Kader İnancının İnsan Hayatı Üzerindeki Etkileri Nedir? – 2

By | 15 Nisan 2015

kader-inancinin-insan-hayati-uzerindeki-etkileri-nedir-2İnsanla Alâkalı Takdir Açısından

İman edilmesi gereken esaslar arasına girmesinin önemli hikmetleri bulunan kader, insanı inkâra götürebilecek yolu kapatan bir set gibidir. Şöyle ki, insan, nefs-i emmaresi cihetiyle, kendisine yaratılıştan bahşedilmiş vasıf ve güzelliklerle övünüp iftihar etmek, kusurlarına ve cinayetlerine ise, bahaneler aramak, yahut bunları başkalarına yüklemek ister.
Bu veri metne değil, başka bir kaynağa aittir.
(** ** Every pass keeps the writer in step *)
(** The outcome of a step that writes at most one entry, of [n + 1] there is
    room for. *)
Definition once (regs : list RegisterMote) (l : list JournalEntry) (n : nat) (x : outcome unit unit * C) : Prop :=
  exists regs' l' c', x = (Ok tt, c') /\ in_sync regs' l' c' /\ regs ⊆ regs' /\ grows l l' /\ room l' n.
Definition steps_once {A} (step : A -> comp C unit unit) : Prop :=
  forall x regs l c n, in_sync regs l c -> room l (Datatypes.S n) -> once regs l n (step x c).
Lemma once_same regs l n c c' : in_sync regs l c -> room l (Datatypes.S n) -> same_log c c' -> once regs l n (Ok tt, c').
Proof.
  intros Hs Hr Hf. destruct (Hf regs l Hs) as (regs' & Hsub & Hs'). exists regs', l, c'.
  split_and!; try done. eapply room_le; [done|lia].
Qed.
Context `{!JournalTotal J}.
Lemma once_append regs l n c e g :
  in_sync regs l c -> room l (Datatypes.S n) -> offerable l e -> no_round e = true -> once regs l n (append_then e (with_dispatch g) c).
Proof.
  intros Hs Hr Hw Hn.
  destruct (append_then_total (E := unit) regs l c e (with_dispatch g) n Hs Hw Hr) as [(c1 & Hrun & Hs1 & Hr1 & _)|[Hrun _]]; rewrite Hrun.
  - exists regs, (log_append l e).2, (with_dispatch g c1).
    split_and!; try done; [by apply in_sync_dispatch|by apply log_append_grows].
  - exists regs, l, c. split_and!; try done. eapply room_le; [done|lia].
Qed.
Lemma once_then regs l n (m : comp C unit unit) g c :
  once regs l n (m c) -> (forall c, same_log c (g c)) -> once regs l n (cbind m (fun _ => modify g) c).
Proof.
  intros (regs' & l' & c' & Hm & Hs & Hsub & Hl & Hr) Hg. unfold cbind. rewrite Hm.
  destruct (Hg c' regs' l' Hs) as (regs2 & Hsub2 & Hs2). exists regs2, l', (g c'). split_and!; try done. by etrans.
Qed.
Lemma each_once {A} (step : A -> comp C unit unit) xs : steps_once step ->
  forall regs l c n, in_sync regs l c -> room l (length xs + n) -> once regs l n (each step xs c).
Proof.
  intros Hst. induction xs as [|x xs IH]; intros regs l c n Hs Hr.
  { exists regs, l, c. by split_and!. }
  cbn [each length] in *. destruct (Hst x regs l c (length xs + n)%nat Hs Hr) as (r1 & l1 & c1 & H1 & H2 & H3 & H4 & H5).
  unfold cbind. rewrite H1. destruct (IH r1 l1 c1 n H2 H5) as (r2 & l2 & c2 & G1 & G2 & G3 & G4 & G5).
  exists r2, l2, c2. split_and!; try done; by etrans.
Qed.
Lemma store_write_same b (c : C) : same_log c (store_write b c).2.
Proof.
  unfold store_write. destruct (core_store c) as [st|]; [|apply same_log_refl].
  destruct (put st b) as [[r st']|?|]; try apply same_log_refl. intros regs l [H1 []]. by exists regs.
Qed.
Lemma mint_same m w n (c : C) : same_log c (mint_attempt m w n c).
Proof.
  unfold mint_attempt, materialize_react_turn. eapply same_log_trans; [apply persist_same_log|].
  eapply same_log_trans; [apply register_same_log|apply dispatch_same_log].
Qed.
İnsanın kendisinde bulunan bu yüksek istidat ve güzellikleri, Cenab-ı Hakk’ın bir ihsanı olarak bilmemesi, gurura ve kibre yol açar. Bu gurur damarı, insanlardan birçoğunu hemcinsine karşı büyüklenmeye sevk ederken, bazılarını ise, ‘her şeyi kendinden bilme ve kendine ait görme’ saplantısına kadar götürüp, nihayetinde kendi üstünde hiçbir irade ve kudreti tanımama düşüncesine mahkum etmesi söz konusudur.
Esasında insan fıtratında, her bir güzellik, meziyete sahip çıkıp, onlarla övünme, iftihar etme, hatta daha da ötesinde gururlanıp kendinden geçme duygusu vardır. İşte bu noktada; yapılan güzel işler karşısında gurura düşmemek için ‘kader’ devreye girer ve ‘Mağrur olma yapan sen değilsin.’ diyerek, insanı kibre gurura düşmekten korur. Çünkü iyiliklerin yapılmasını isteyen, İlâhî irade olduğu gibi; onların yerine getirilmesi için lâzım olan istidat ve gücü veren de yine o Kudret’tir. Bu noktada, mes’uliyet ve teklif ortadan kalkmasın diye de İslâm’ın ihtiyar prensibi (irade) devreye girer ve ‘Sen mes’ulsün, zira seçen sensin.’ der, ona sorumluluğunu hatırlatır.

Bu cümleden olarak, “Sana gelen her iyilik Allah’tandır, her bir kötülük ise, nefsindendir.” âyetiyle Kur’ân, ‘bütün güzellik ve hayırların gerçek sahibinin nefis değil, Allah (c.c.) olduğunu, buna karşılık bütün kötülük ve günahların ise, kendi nefsinden kaynaklandığını’ ifade için ihtarını çeker.